- Born: Unknown Mauritania?
- Died: c. 499-505 Arles, Kingdom of the Franks
- Occupations: Priest; rhetor; grammarian; writer;
- Years active: later 5th century
- Known for: teacher of Caesarius of Arles
- Notable work: De vita contemplativa

= Julianus Pomerius =

African-born abbot and spiritual writer in Gaul (5th century)

Julianus Pomerius was a Christian priest in fifth century Gaul. He wrote five treatises, only one of which, De Vita Contemplativa, survives.

==Life==
He was renowned in rhetoric and grammar and was friends with Ennodius and Ruricius.
He appears to have fled from Mauretania, North Africa, to Gaul to escape the Vandals, towards the end of the century. He became an abbot and a teacher of rhetoric at Arles, where he was known as the teacher of Caesarius, a great conservator of Augustine of Hippo's teachings. It is known that their titles probably emphasized the ascetic ideal.

Mary Josephine Suelzer said of Pomerius in her 1947 book Julianus Pomerius, the Contemplative Life:

Caesarius owed this accomplishment (saving Augustine of Hippo's works) to his teacher the African émigré Julianus Pomerius. [He] claims for Pomerius the further distinction of having bequeathed to us the oldest pastoral instruction that survives in the West. Mostly certainly, [Julianus Pomerius] is to be credited with a place of honor in the survival and justification of Augustine's name and teaching; and the thoughtful reader of his one remaining treatise will not deny him his place in the early history of pastoral theology. But who other than patrologists and a few theologians even know the name Pomerius? There are, it is true, several translations of the de vita contemplativa, all of them now very old and none of them in English; but even the specialist finds it extremely difficult to locate one of these in our great libraries.
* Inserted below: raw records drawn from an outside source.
(** * typing-practice: a shallow embedding of [typing_practice.py]

    The program drills vocabulary: it reads a word list, shows a random
    word with a translation scraped from a web dictionary, and scores what
    the user types, either in a Qt window ([MyWindow]) or in a terminal
    loop ([terminal_typing_practice]).

    Python objects are modelled as records, attribute assignment as
    explicit state passing, exceptions as a result type that keeps the
    state reached when the exception was raised.  Everything outside the
    program (clock, random generator, network, file system, keyboard) is
    an oracle stored in the [World]. *)

From Stdlib Require Import List ZArith NArith Lia Bool Ascii String.
From Stdlib Require Import DecimalString DecimalPos DecimalZ.
From Stdlib Require Strings.Byte.
Import ListNotations.
Local Open Scope Z_scope.

(** ** Python strings *)

(** A Python [str] is a sequence of Unicode code points. *)
Definition char := N.
Definition str := list char.

(** String literals of the source, written as Rocq strings. *)
Definition py (s : string) : str := map N_of_ascii (list_ascii_of_string s).

Fixpoint str_eqb (a b : str) : bool :=
  match a, b with
  | [], [] => true
  | x :: a', y :: b' => N.eqb x y && str_eqb a' b'
  | _, _ => false
  end.

Definition LF : char := 10%N.
Definition CR : char := 13%N.

(** [str.isspace] on one code point (CPython's [_PyUnicode_IsWhitespace]). *)
Definition isspace (c : char) : bool :=
  ((9 <=? c) && (c <=? 13) || (28 <=? c) && (c <=? 32)
   || (c =? 133) || (c =? 160) || (c =? 5760)
   || (8192 <=? c) && (c <=? 8202)
   || (c =? 8232) || (c =? 8233) || (c =? 8239) || (c =? 8287)
   || (c =? 12288))%N.

Fixpoint lstrip (s : str) : str :=
  match s with
  | [] => []
  | c :: r => if isspace c then lstrip r else s
  end.

Definition rstrip (s : str) : str := rev (lstrip (rev s)).

(** [s.strip()] with no argument. *)
Definition strip (s : str) : str := rstrip (lstrip s).

(** [str(n)] for a Python [int]. *)
Definition str_of_int (n : Z) : str := py (NilZero.string_of_int (Z.to_int n)).

(** Text-mode reading with the default [newline=None]: every ["\r\n"] and
    every lone ["\r"] of the file is handed to the program as ["\n"]. *)
Fixpoint universal_newlines (s : str) : str :=
  match s with
  | [] => []
  | c :: r =>
      if (c =? CR)%N then
        match r with
        | d :: r' => if (d =? LF)%N then LF :: universal_newlines r'
                     else LF :: universal_newlines r
        | [] => [LF]
        end
      else c :: universal_newlines r
  end.

(** [f.readlines()]: the text cut after every ["\n"], terminators kept. *)
Fixpoint readlines (s : str) : list str :=
  match s with
  | [] => []
  | c :: r =>
      if (c =? LF)%N then [c] :: readlines r
      else match readlines r with
           | [] => [[c]]
           | l :: ls => (c :: l) :: ls
           end
  end.

(** ** Files as bytes

    A file opened with [encoding='utf8'] is read through the strict UTF-8
    decoder: a byte that cannot start a character, a missing or wrong
    continuation byte, an overlong form, a surrogate or a value above
    U+10FFFF make the read fail. *)
Definition bytes := list Byte.byte.

Definition between (lo hi b : N) : bool := ((lo <=? b) && (b <=? hi))%N.

Definition continuation (b : N) : bool := between 128 191 b.

Fixpoint utf8_decode_N (bs : list N) : option str :=
  match bs with
  | [] => Some []
  | b0 :: r0 =>
      if (b0 <? 128)%N then option_map (cons b0) (utf8_decode_N r0)
      else if between 194 223 b0 then
        match r0 with
        | b1 :: r1 =>
            if continuation b1 then
              option_map (cons ((b0 - 192) * 64 + (b1 - 128))%N)
                         (utf8_decode_N r1)
            else None
        | _ => None
        end
      else if between 224 239 b0 then
        match r0 with
        | b1 :: b2 :: r2 =>
            if between (if (b0 =? 224)%N then 160 else 128)
                       (if (b0 =? 237)%N then 159 else 191) b1
               && continuation b2 then
              option_map (cons ((b0 - 224) * 4096 + (b1 - 128) * 64
                                + (b2 - 128))%N)
                         (utf8_decode_N r2)
            else None
        | _ => None
        end
      else if between 240 244 b0 then
        match r0 with
        | b1 :: b2 :: b3 :: r3 =>
            if between (if (b0 =? 240)%N then 144 else 128)
                       (if (b0 =? 244)%N then 143 else 191) b1
               && continuation b2 && continuation b3 then
              option_map (cons ((b0 - 240) * 262144 + (b1 - 128) * 4096
                                + (b2 - 128) * 64 + (b3 - 128))%N)
                         (utf8_decode_N r3)
            else None
        | _ => None
        end
      else None
  end.

(** [raw.decode('utf8')], [None] standing for [UnicodeDecodeError]. *)
Definition utf8_decode (raw : bytes) : option str :=
  utf8_decode_N (map Byte.to_N raw).

(** [s.encode('utf8')], used to write files down. *)
Definition byte_of (n : N) : Byte.byte :=
  match Byte.of_N n with Some b => b | None => Byte.x00 end.

Definition utf8_encode_char (c : char) : bytes :=
  if (c <? 128)%N then [byte_of c]
  else if (c <? 2048)%N then
    [byte_of (192 + c / 64); byte_of (128 + c mod 64)]%N
  else if (c <? 65536)%N then
    [byte_of (224 + c / 4096); byte_of (128 + (c / 64) mod 64);
     byte_of (128 + c mod 64)]%N
  else
    [byte_of (240 + c / 262144); byte_of (128 + (c / 4096) mod 64);
     byte_of (128 + (c / 64) mod 64); byte_of (128 + c mod 64)]%N.

Definition utf8_encode (s : str) : bytes := flat_map utf8_encode_char s.

(** ** The parsed page

    [BeautifulSoup(response.text, 'html.parser')] is taken as given: the
    network oracle hands over the parse tree of the page. *)
#[warnings="-register-all"]
Inductive Node : Type :=
| NText (s : str)
| NTag (name : str) (classes : list str) (children : list Node).

(** [soup.find(class_=cls)] on one node: the first tag, in document order,
    one of whose classes is [cls]. *)
Fixpoint find_node (cls : str) (n : Node) : option Node :=
  match n with
  | NText _ => None
  | NTag _ cs kids =>
      if existsb (str_eqb cls) cs then Some n
      else (fix first (l : list Node) : option Node :=
              match l with
              | [] => None
              | k :: l' => match find_node cls k with
                           | Some t => Some t
                           | None => first l'
                           end
              end) kids
  end.

Fixpoint find (cls : str) (doc : list Node) : option Node :=
  match doc with
  | [] => None
  | n :: doc' => match find_node cls n with
                 | Some t => Some t
                 | None => find cls doc'
                 end
  end.

(** [tag.text]: all the strings below the tag, concatenated. *)
Fixpoint text (n : Node) : str :=
  match n with
  | NText s => s
  | NTag _ _ kids =>
      (fix all (l : list Node) : str :=
         match l with
         | [] => []
         | k :: l' => text k ++ all l'
         end) kids
  end.
Lemma clampTimeline_fix_keyframes (host : Host) (defs : list ParameterDefinition)
    (kvs : list (string * value)) (t1 : value) :
  is_str (obj_get kvs "mode") "keyframes" = true ->
  clampTimeline host (VObj kvs) defs = Ok t1 ->
  timesSane t1 = true ->
  clampTimeline host t1 defs = Ok t1.
Proof.
  intros Hm. rewrite clampTimeline_keyframes by exact Hm.
  destruct (or_else (obj_get kvs "keyframes") (VArr [])) as [ | | | | |kfs| ] eqn:E;
    try discriminate.
  destruct (mapM (clampKeyframe host defs) kfs) as [ks | | ] eqn:Em;
    simpl; try discriminate.
  intros H Hs. injection H as <-.
  assert (Hmode : obj_get (obj_set kvs "keyframes" (VArr ks)) "mode"
                  = obj_get kvs "mode")
    by now rewrite obj_get_set_other.
  assert (Hks : mapM (clampKeyframe host defs) ks = Ok ks).
  { apply (mapM_fix _ (fun k => saneTime (getField k "timeMs")) kfs ks);
      try assumption.
    - intros x y. apply clampKeyframe_fix.
    - unfold timesSane in Hs. simpl getField in Hs.
      rewrite Hmode, Hm, obj_get_set_same in Hs. exact Hs. }
  rewrite clampTimeline_keyframes.
  - rewrite obj_get_set_same. unfold or_else. simpl truthy. cbv iota.
    rewrite Hks. simpl. now rewrite obj_set_set.
  - now rewrite Hmode.
Qed.

Lemma clampTimeline_fix_fixed (host : Host) (defs : list ParameterDefinition)
    (kvs fkvs : list (string * value)) (t1 : value) :
  is_str (obj_get kvs "mode") "fixed_fps" = true ->
  obj_get kvs "fixedFps" = VObj fkvs ->
  truthy (obj_get fkvs "frames") = true ->
  clampTimeline host (VObj kvs) defs = Ok t1 ->
  timesSane t1 = true ->
  clampTimeline host t1 defs = Ok t1.
Proof.
  intros Hm Hf Ht.
  rewrite (clampTimeline_fixed host defs kvs fkvs) by assumption.
  destruct (ToNumber host _) as [n | | ] eqn:En; simpl; try discriminate.
  destruct (obj_get fkvs "frames") as [ | | | | |frames| ] eqn:Efr; try discriminate.
  intros H Hs. injection H as <-.
  assert (Hk : is_str (obj_get kvs "mode") "keyframes" = false).
  { destruct (obj_get kvs "mode"); simpl in *; try discriminate.
    apply String.eqb_eq in Hm. now subst. }
  set (fs := List.map (fun f => VObj (clampMap defs f)) frames) in *.
  set (fk := obj_set (obj_set fkvs "dtMs" (VNum (normDt n))) "frames" (VArr fs)) in *.
  assert (Gfr : obj_get fk "frames" = VArr fs) by apply obj_get_set_same.
  assert (Gdt : obj_get fk "dtMs" = VNum (normDt n)).
  { unfold fk. rewrite obj_get_set_other by reflexivity. apply obj_get_set_same. }
  assert (Hn : is_nan n = false).
  { apply (floor_round_nan 8). fold (normDt n). apply saneTime_number.
    unfold timesSane in Hs. simpl getField in Hs.
    rewrite obj_get_set_other in Hs by reflexivity.
    rewrite Hk, Hm, obj_get_set_same in Hs. simpl getField in Hs.
    now rewrite Gdt in Hs. }
  destruct (floor_round_fix 8 n Hn) as (T1 & T2 & T3).
  fold (normDt n) in T1, T2, T3.
  assert (Hfs : List.map (fun f => VObj (clampMap defs f)) fs = fs)
    by apply map_clampMap_idem.
  rewrite (clampTimeline_fixed host defs _ fk).
  - rewrite Gdt. unfold or_else. rewrite (truthy_ge8 _ T2).
    change (ToNumber host (VNum (normDt n))) with (Ok (normDt n)).
    unfold bind. rewrite Gfr. unfold normDt at 1. rewrite T3.
    rewrite Hfs.
    rewrite obj_set_set.
    rewrite (obj_set_noop fk "dtMs") by
      (try exact Gdt; unfold fk; rewrite !obj_has_set; reflexivity).
    rewrite (obj_set_noop fk "frames") by
      (try exact Gfr; unfold fk; rewrite !obj_has_set; reflexivity).
    reflexivity.
  - now rewrite obj_get_set_other by reflexivity.
  - apply obj_get_set_same.
  - now rewrite Gfr.
Qed.

(** C6 (the code at the failing input). A keyframe whose [timeMs] is
    an object: the first pass stores NaN ([Math.max(0, NaN)]) as its
    time, the second pass reads NaN as missing and stores 0, so
    clamping the clamped timeline changes it. Likewise a [dtMs] that
    is an object is stored as NaN, then as 17. *)
Theorem clampTimeline_twice_differs :
  (forall host : Host,
     clampTimeline host (keyed [VObj [("timeMs", VObj [])]]) []
       = Ok (keyed [keyframe (VNum NaN) []]) /\
     clampTimeline host (keyed [keyframe (VNum NaN) []]) []
       = Ok (keyed [keyframe (VNum (ofZ 0)) []])) /\
  keyed [keyframe (VNum NaN) []] <> keyed [keyframe (VNum (ofZ 0)) []] /\
  (forall host : Host,
     clampTimeline host (fixed (VObj []) [VObj []]) []
       = Ok (fixed (VNum NaN) [VObj []]) /\
     clampTimeline host (fixed (VNum NaN) [VObj []]) []
       = Ok (fixed (VNum (ofZ 17)) [VObj []])) /\
  fixed (VNum NaN) [VObj []] <> fixed (VNum (ofZ 17)) [VObj []].
Proof.
  split; [ | split; [ | split]].
  - intros host. split; vm_compute; reflexivity.
  - unfold keyed, keyframe, ofZ. congruence.
  - intros host. split; vm_compute; reflexivity.
  - unfold fixed, ofZ. congruence.
Qed.

(** ** The frame step *)

Lemma normDt_default : normDt default_dt = ofZ 17.
Proof. vm_compute. reflexivity. Qed.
==The De Vita Contemplativa==
- The first book of the treatise was based around the question of whether a cleric, embroiled by pastoral duties, could ever attain the rewards of the saint who withdrew from the world.
- The second book of treatise detailed the active life of a good priest, warning against covetousness and advocating abstinence.
- The third book was less specifically aimed at priests and was applicable to all Christians, laity and clergy alike. It delineated the four major vices: pride, cupidity, envy and vanity, of which pride was considered the greatest.
- The third book also dealt with the four virtues: temperance, justice, fortitude and prudence.
- This part of treatise is like a Christian manual and advice is more practical than theoretical.

===His letters from Ruricius===
From their correspondence it appears that Ruricius is younger than Pomerius, but is of a higher rank in the church:

Perhaps you marvelled that I wrote to your reverence as brother ... because, just as you are greater in age, you likewise are lesser in rank.

Ruricius's letters to Pomerius are almost sermon-like, in that he takes examples from the Bible in order to justify his own actions:

It happens thus so that divine matters might be communicated to humanity and so that human activities might share in the divinity according to those words of the apostle.

===Pomerius's Influence in the Early Middle Ages===

From the mid-eighth century through the mid-ninth, Pomerius's text excerpted a strong influence on readers within the Carolingian realm. Prominent ecclesiastical writers of this era, including Chrodegang of Metz, Paulinus of Aquileia, Halitgar of Cambrai, and Jonas of Orléans, drew from Pomerius, although these writers often misattributed quotations from the De vita contemplativa to Prosper of Aquitaine. Pomerius's work was also frequently utilized in the acta resulting from the Church councils held between 813 and 836.

==Sources==

- Devisse, Jean. "L'influence de Julien Pomere sur les clercs carolingiens: de la pauvrete aux Ve et IXe siecles." Revue d'histoire de I'église de France 61 (1970): 285–95.
- Klingshirn, William E. Caesarius of Arles: The Making of a Christian Community in Late Antique Gaul. Cambridge, 1994.
- Laistner, M.L.W. "The Influence During the Middle Ages of the Treatise De vita contemplativa and Its Surviving Manuscripts." In The Intellectual Heritage of the Early Middle Ages: Selected Essays by M.L.W. Laistner. 40–56. Edited by Chester G. Starr. New York, 1966.
- Leyser, Conrad. Authority and Asceticism from Augustine to Gregory the Great. Oxford, 2000.
- Markus, Robert A. The End of Ancient Christianity. Cambridge, 1991.
- Plumpe, Joseph C. "Pomeriana." Vigiliae Christianae 1.4 (1947): 227–39.
- Timmermann, Josh. "Sharers in the Contemplative Virtue: Julianus Pomerius's Carolingian Audience." Comitatus 45 (2014): 1-44.